■ **Work to complete**
Set down exactly the first line of the entries and every line after it, through the line with "rewrite Hrev, Hn".

__________________________________________________

#[export] Program Instance mergedIterator_Spec {I} `{!Iter I, !IterSpec I} : IterSpec (mergedIterator I) := {|
  it_ok := m_ok; it_rev := m_reverse; it_all := m_all; it_rest := m_rest
|}.
Next Obligation. intros I ?? i _. apply m_all_sorted. Qed.
Next Obligation.
  intros I ?? i Ho. unfold m_rest. destruct (m_dir i) eqn:Ed; try constructor; [apply dsorted_sorted|].
  destruct (m_reverse i) eqn:Hrev; [|apply dsorted_sorted]. destruct Ho as (_ & Hi & _ & Hd).
  rewrite Ed, Hrev in Hd. destruct Hd as (Hk & k & t & Hl & Hp & Hrs).
  destruct (sought_value i k t Hi Hrev Hk Hrs Hl) as (_ & v & _ & _ & _ & _ & Hsk & _).
  rewrite Hp. simpl. rewrite Hsk. constructor.
  - rewrite <-Hrev. apply sorted_filter, m_all_sorted.
  - apply list.Forall_forall. intros q [Hq _]%list_elem_of_filter. unfold klt. simpl. by apply ltb_true.
Qed.
Next Obligation.
  intros I ?? i Ho. simpl. destruct (m_rest i) as [|p l] eqn:Er; simpl.
  - unfold m_Valid. destruct Ho as (He & Hi & _ & Hd). rewrite He.
    assert (standing i → dsorted (m_reverse i) (umap (rests (m_iters i))) = [] → False) as Hst.
    { intros (Hk & k & Hl & _) E. rewrite Hk in Hl.
      destruct (least_head _ _ _ _ (inner_rests_sorted i Hi) Hl) as (_ & v & _ & _ & _ & Hv & _).
      apply dsorted_empty in E. by rewrite E in Hv. }
    unfold m_rest in Er. destruct (m_dir i); try done; [by destruct (Hst Hd Er)|].
    destruct (m_reverse i) eqn:Hrev; [|by destruct (Hst Hd Er)]. destruct Hd as (Hk & k & t & Hl & Hp & Hrs).
    destruct (sought_value i k t Hi Hrev Hk Hrs Hl) as (_ & v & _ & _ & _ & _ & Hsk & _).
    rewrite Hp in Er. simpl in Er. by rewrite Hsk in Er.
  - destruct (current_pair i p l Ho Er) as [Hk _]. unfold m_Key in Hk. by destruct (m_Valid i).
Qed.
Next Obligation. intros I ?? i p l. apply current_pair. Qed.
Next Obligation. by intros I ?? i (He & _). Qed.
Next Obligation. intros I ?? i. apply rewind_lands. Qed.
Next Obligation. intros I ?? i p l. apply next_lands. Qed.
Next Obligation. intros I ?? i key. apply seek_lands. Qed.
Next Obligation.
  intros I ?? i key Ho Hrev Hn. simpl in *. destruct (seek_lands i key Ho) as ((Ho' & Hrev' & Ha) & Hr & Hb).
  rewrite Hrev, Hn in *. destruct (m_Seek key i) as [b i'] eqn:E. simpl in *. subst b.
  assert (m_dir i' = dirSOI) as Hd.
  { revert E. unfold m_Seek. rewrite (m_usable i Ho). cbn [negb]. destruct (m_err _) eqn:Ee.
    - intros [= <-]. destruct Ho' as (He & _). by rewrite Ee in He.
    - destruct (next true _) as [[] i1]; intros [= <-]. done. }
  unfold m_Next. cbn [next_loop]. unfold nextInternal. rewrite Hd, (m_usable i' Ho'). cbn [negb]. rewrite Hd.
  destruct (rewind_lands i' Ho') as ((Ho2 & Hrev2 & Ha2) & Hr2 & Hb2). destruct (m_Rewind i') as [b i2]. simpl in *.
  subst b. rewrite Ha in *. destruct (nonempty (m_all i)) eqn:En; simpl; (split; [|done]);
    (split; [done|]); by rewrite Hrev2, Hrev', Ha2.
Qed.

__________________________________________________

■ **Finished task**
#[export] Program Instance mergedIterator_Spec {I} `{!Iter I, !IterSpec I} : IterSpec (mergedIterator I) := {|
  it_ok := m_ok; it_rev := m_reverse; it_all := m_all; it_rest := m_rest
|}.
Next Obligation. intros I ?? i _. apply m_all_sorted. Qed.
Next Obligation.
  intros I ?? i Ho. unfold m_rest. destruct (m_dir i) eqn:Ed; try constructor; [apply dsorted_sorted|].
  destruct (m_reverse i) eqn:Hrev; [|apply dsorted_sorted]. destruct Ho as (_ & Hi & _ & Hd).
  rewrite Ed, Hrev in Hd. destruct Hd as (Hk & k & t & Hl & Hp & Hrs).
  destruct (sought_value i k t Hi Hrev Hk Hrs Hl) as (_ & v & _ & _ & _ & _ & Hsk & _).
  rewrite Hp. simpl. rewrite Hsk. constructor.
  - rewrite <-Hrev. apply sorted_filter, m_all_sorted.
  - apply list.Forall_forall. intros q [Hq _]%list_elem_of_filter. unfold klt. simpl. by apply ltb_true.
Qed.
Next Obligation.
  intros I ?? i Ho. simpl. destruct (m_rest i) as [|p l] eqn:Er; simpl.
  - unfold m_Valid. destruct Ho as (He & Hi & _ & Hd). rewrite He.
    assert (standing i → dsorted (m_reverse i) (umap (rests (m_iters i))) = [] → False) as Hst.
    { intros (Hk & k & Hl & _) E. rewrite Hk in Hl.
      destruct (least_head _ _ _ _ (inner_rests_sorted i Hi) Hl) as (_ & v & _ & _ & _ & Hv & _).
      apply dsorted_empty in E. by rewrite E in Hv. }
    unfold m_rest in Er. destruct (m_dir i); try done; [by destruct (Hst Hd Er)|].
    destruct (m_reverse i) eqn:Hrev; [|by destruct (Hst Hd Er)]. destruct Hd as (Hk & k & t & Hl & Hp & Hrs).
    destruct (sought_value i k t Hi Hrev Hk Hrs Hl) as (_ & v & _ & _ & _ & _ & Hsk & _).
    rewrite Hp in Er. simpl in Er. by rewrite Hsk in Er.
  - destruct (current_pair i p l Ho Er) as [Hk _]. unfold m_Key in Hk. by destruct (m_Valid i).
Qed.
Next Obligation. intros I ?? i p l. apply current_pair. Qed.
Next Obligation. by intros I ?? i (He & _). Qed.
Next Obligation. intros I ?? i. apply rewind_lands. Qed.
Next Obligation. intros I ?? i p l. apply next_lands. Qed.
Next Obligation. intros I ?? i key. apply seek_lands. Qed.
Next Obligation.
  intros I ?? i key Ho Hrev Hn. simpl in *. destruct (seek_lands i key Ho) as ((Ho' & Hrev' & Ha) & Hr & Hb).
  rewrite Hrev, Hn in *. destruct (m_Seek key i) as [b i'] eqn:E. simpl in *. subst b.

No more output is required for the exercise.